Friday, April 23, 2010 · 0 comments

One man's misery can be another man's fortune. This seems to be the case with the mesothelioma victims on the one hand and mesothelioma lawyers on the other. An online feeding frenzy is
currently taking place. The average mesothelioma case today is settled at around 1 million dollars, and that figure jumps to 6 million dollars when the lawsuit goes to the courts. With such enormous money to be made, legal firms are hungry for a slice of the action, and are shelling out big money for online visitors. The result is that search engines and other sites that can supply them with those visitors are racking up huge revenue.

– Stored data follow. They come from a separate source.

(** What an option takes: nothing and ends the program ([help], [version]), nothing
    ([store_true]), one value ([store], [append]), or any number ([nargs="*"]). *)
Inductive kind := KExit | KFlag | KValue | KValues.

#[global] Instance kind_eq_dec : EqDecision kind.
Proof. solve_decision. Defined.

(** How reading a command line ends: with the options, or with [SystemExit]. *)
Inductive parsed {P : Type} :=
  | Parsed (opts : P)
  | Exits (code : Z).
Arguments parsed : clear implicits.

#[global] Instance parsed_eq_dec {P} `{EqDecision P} : EqDecision (parsed P).
Proof. solve_decision. Defined.

(** A parser without positional arguments: its options [O] and its namespace [P]. *)
Class Parser (O P : Type) := {
  strings : list (str * O);
  help : O;
  kind_of : O → kind;
  set_flag : O → P → P;
  (** [None] when the value's parser rejects it. *)
  set_value : O → str → P → option P;
  (** Forgets the values of an option with [nargs="*"]. *)
  no_values : O → P → P;
}.

Section parser.
Context {O P : Type} {parser : Parser O P}.

(** All options are long ones, but for [-h]. *)
Definition long_options : bool :=
  forallb (λ p : str * O, startswith "--" p.1 || bool_decide (p.1 = "-h")) strings.

Definition exact_option (s : str) : option O := dget s strings.

(** A number that may start with a minus sign: [-\d+] or [-\d*\.\d+]. *)
Definition negative_number (s : str) : bool :=
  match s with
  | c :: s' =>
      (c =? 45)%N &&
      match split_once 46 s' with
      | Some (l, r) => forallb is_digit l && forallb is_digit r && bool_decide (r ≠ [])
      | None => forallb is_digit s' && bool_decide (s' ≠ [])
      end
  | [] => false
  end.

(** The options an abbreviation may stand for. *)
Definition abbreviated (s : str) : list (O * option str) :=
  let '(prefix, explicit) :=
    match split_once 61 s with Some (l, r) => (l, Some r) | None => (s, None) end in
  if startswith "--" s then
    (λ p, (p.2, explicit)) <$> filter (λ p : str * O, startswith prefix p.1 = true) strings
  else if startswith "-h" s then [(help, Some (drop 2 s))]
  else [].

Definition classify_token (s : str) : token O :=
  match s with
  | [] => TValue
  | c :: rest =>
      if negb (c =? 45)%N then TValue
      else match exact_option s with
      | Some o => TOpt o None
      | None =>
          if decide (rest = []) then TValue
          else match (match split_once 61 s with
                      | Some (l, r) => match exact_option l with
                                       | Some o => Some (o, Some r)
                                       | None => None
                                       end
                      | None => None
                      end) with
          | Some (o, e) => TOpt o e
          | None =>
              match abbreviated s with
              | [(o, e)] => TOpt o e
              | _ :: _ :: _ => TAmbiguous
              | [] => if negative_number s || contains " " s then TValue else TUnknown
              end
          end
      end
  end.

Definition is_value (s : str) : bool :=
  match classify_token s with TValue => true | _ => false end.

(** Arguments from left to right; [collecting] is the option with [nargs="*"] that
    values belong to, and [extras] says that something was not recognised, which is
    an error at the end. *)
Fixpoint parse_loop (argv : list str) (collecting : option O) (extras : bool) (p : P) : parsed P :=
  match argv with
  | [] => if extras then Exits 2 else Parsed p
  | s :: argv' =>
      if decide (s = "--") then Exits 2
      else match classify_token s with
      | TValue =>
          match collecting with
          | Some o =>
              match set_value o s p with
              | Some p' => parse_loop argv' collecting extras p'
              | None => Exits 2
              end
          | None => parse_loop argv' None true p
          end
      | TUnknown => parse_loop argv' None true p
      | TAmbiguous => Exits 2
      | TOpt o explicit =>
          match kind_of o, explicit with
          | KExit, None => Exits 0
          | KExit, Some _ => Exits 2
          | KFlag, None => parse_loop argv' None extras (set_flag o p)
          | KFlag, Some _ => Exits 2
          | KValues, None => parse_loop argv' (Some o) extras (no_values o p)
          | KValues, Some v =>
              match set_value o v (no_values o p) with
              | Some p' => parse_loop argv' None extras p'
              | None => Exits 2
              end
          | KValue, Some v =>
              match set_value o v p with
              | Some p' => parse_loop argv' None extras p'
              | None => Exits 2
              end
          | KValue, None =>
              match argv' with
              | v :: argv'' =>
                  if is_value v && bool_decide (v ≠ "--") then
                    match set_value o v p with
                    | Some p' => parse_loop argv'' None extras p'
                    | None => Exits 2
                    end
                  else Exits 2
              | [] => Exits 2
              end
          end
      end
  end.

End parser.

(** ** Lemmas *)

Lemma split_once_app c l r : c ∉ l → split_once c (l ++ c :: r) = Some (l, r).
Proof.
  induction l as [|x l IH]; simpl; [by rewrite N.eqb_refl|].
  intros [Hx Hl]%not_elem_of_cons. destruct (x =? c)%N eqn:E.
  - apply N.eqb_eq in E. by subst.
  - by rewrite IH.
Qed.

Lemma split_once_sound c s l r : split_once c s = Some (l, r) → s = l ++ c :: r ∧ c ∉ l.
Proof.
  revert l. induction s as [|x s IH]; intros l; simpl; [done|].
  destruct (x =? c)%N eqn:E.
  - apply N.eqb_eq in E as ->. intros [= <- <-]. split; [done|apply not_elem_of_nil].
  - apply N.eqb_neq in E. destruct (split_once c s) as [[l' r']|]; [|done].
    intros [= <- <-]. destruct (IH l' eq_refl) as [-> Hn]. split; [done|].
    apply not_elem_of_cons. auto.
Qed.

Lemma split_once_None c s : c ∉ s → split_once c s = None.
Proof.
  intros Hc. destruct (split_once c s) as [[l r]|] eqn:E; [|done].
  apply split_once_sound in E as [-> _]. destruct Hc. set_solver.
Qed.

(** Reading back a printed number. *)
Lemma read_decimal_acc d acc :
  read_decimal (Zpos acc) true (uint_to_str d) = Some (Zpos (Pos.of_uint_acc d acc)).
Proof.
  revert acc. induction d; intros acc; cbn [uint_to_str read_decimal Pos.of_uint_acc]; [done|..];
    match goal with |- context [is_digit ?c] => change (is_digit c) with true end; cbv iota;
    match goal with |- read_decimal ?z _ _ = Some (Zpos (Pos.of_uint_acc _ _)) =>
      rewrite <-IHd; f_equal; lia end.
Qed.

Lemma read_decimal_uint b d :
  d ≠ Decimal.Nil ∨ b = true → read_decimal 0 b (uint_to_str d) = Some (Z.of_N (Pos.of_uint d)).
Proof.
  revert b. induction d; intros b Hd; cbn [uint_to_str read_decimal]; [by destruct Hd as [?|Hb]; [|rewrite Hb]|..];
    match goal with |- context [is_digit ?c] => change (is_digit c) with true end; cbv iota.
  { rewrite IHd by by right. done. }
  all: match goal with |- read_decimal ?z _ _ = _ => let z' := eval vm_compute in z in change z with z' end;
    apply read_decimal_acc.
Qed.

Lemma str_of_Z_no_space z c : c ∈ str_of_Z z → is_space c = false.
Proof. intros [->|Hc]%str_of_Z_char; [done|]. unfold is_space. lia. Qed.

Lemma lstrip_space_id s : Forall (λ c, is_space c = false) s → lstrip_space s = s.
Proof. intros H. destruct H as [|c s Hc _]; [done|]. simpl. by rewrite Hc. Qed.

Lemma read_int_str_of_Z z : read_int (str_of_Z z) = Some z.
Proof.
  unfold read_int.
  assert (HF : Forall (λ c, is_space c = false) (str_of_Z z)).
  { apply Forall_forall. apply str_of_Z_no_space. }
  rewrite (lstrip_space_id (str_of_Z z)), lstrip_space_id, reverse_involutive by by rewrite ?Forall_reverse.
  clear HF. rewrite <-(DecimalZ.of_to z) at 2. unfold str_of_Z.
  destruct (Z.to_int z) as [d|d] eqn:E.
  - assert (Hd : d ≠ Decimal.Nil).
    { intros ->. destruct z; simplify_eq/=. by apply (DecimalPos.Unsigned.to_uint_nonnil p). }
    destruct d; [done|..]; apply (read_decimal_uint false); by left.
  - assert (Hd : d ≠ Decimal.Nil).
    { intros ->. destruct z; simplify_eq/=. by apply (DecimalPos.Unsigned.to_uint_nonnil p). }
    simpl. rewrite read_decimal_uint by by left. done.
Qed.

(** ** Parsers *)

Section parser_lemmas.
Context {O P : Type} {parser : Parser O P}.

(** One option with its value, and one flag. *)
Lemma parse_loop_value s o v rest c e p p' :
  classify_token s = TOpt o None → s ≠ "--" → kind_of o = KValue →
  is_value v = true → v ≠ "--" → set_value o v p = Some p' →
  parse_loop (s :: v :: rest) c e p = parse_loop rest None e p'.
Proof.
  intros Hc Hs Hk Hval Hdash Hset. cbn [parse_loop].
  by rewrite decide_False, Hc, Hk, Hval, bool_decide_eq_true_2, Hset by done.
Qed.

Lemma parse_loop_flag s o rest c e p :
  classify_token s = TOpt o None → s ≠ "--" → kind_of o = KFlag →
  parse_loop (s :: rest) c e p = parse_loop rest None e (set_flag o p).
Proof. intros Hc Hs Hf. cbn [parse_loop]. by rewrite decide_False, Hc, Hf by done. Qed.

(** What does not start with a dash is a value, and so is a number. *)
Lemma is_value_no_dash s : head s ≠ Some 45%N → is_value s = true ∧ s ≠ "--".
Proof.
  intros H. split; [|by intros ->]. unfold is_value, classify_token. destruct s as [|c s]; [done|].
  destruct (c =? 45)%N eqn:E; [|done]. apply N.eqb_eq in E as ->. done.
Qed.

It works like this. In the sponsored listings of search engines, clicks (visitors) are auctioned off to the highest bidder. When someone searches “mesothelioma”, the highest-bidding law firms appear. With the keen competition, these firms are paying as much as $100 per mesothelioma-related visitor to their web site. That’s $100 every time someone just clicks on their ad - and a lot of the clicks are from competitors. Less than one in ten visitors may actually submit an inquiry about the services of the legal firm. And only a fraction of the inquiries convert into clients. Therefore, it is costing lawyers tens of thousands of dollars in advertising to secure a single client.

There is something truly obscene about this situation. But, it is inevitable that while there is huge money to be made from litigation, lawyers and publishers will continue to hustle for their slice of the action. You can even find these vultures on YouTube making an undignified pitch for business. If only a portion of the money could be directed to cancer research. Perhaps these legal firms and others who profit from this horrendous disease should consider donating a portion of their gains to research organizations. By doing so, they may appear a little more genuine and less like vultures.

Mesothelioma is a form of cancer linked to asbestos exposure. In fact, 70% to 80% of mesothelioma cases are caused by a history of exposure to asbestos. It can take decades for the symptoms to appear. Each year, approximately 2,000 to 3,000 new cases of mesothelioma are reported. In the past 20 years, the number of reported cases has increased significantly. Although it can take up to 50 years for symptoms to manifest, mesothelioma patients experience a host of symptoms. These include shortness of breath, or a wheezing and hacking cough, which often lead to chest or abdominal pain. In the more serious cases, individuals may have bowel blockages, anaemia, a bloody cough, and jaundice. It is extremely difficult to secure accurate statistics about how many individuals suffer from mesothelioma because in the early stages, the symptoms are quite similar to various other conditions. This often leads to a misdiagnosis of the disease. In addition, when an accurate diagnosis is finally made, the disease has typically already progressed to a more advanced stage.

With the renovation craze that has occurred in the past 2 or 3 decades in countries such as Australia and the US, it is expected that the high rates of diagnosis will continue for decades to come. And as long as there is money to be made from this disease, the vultures will also be around.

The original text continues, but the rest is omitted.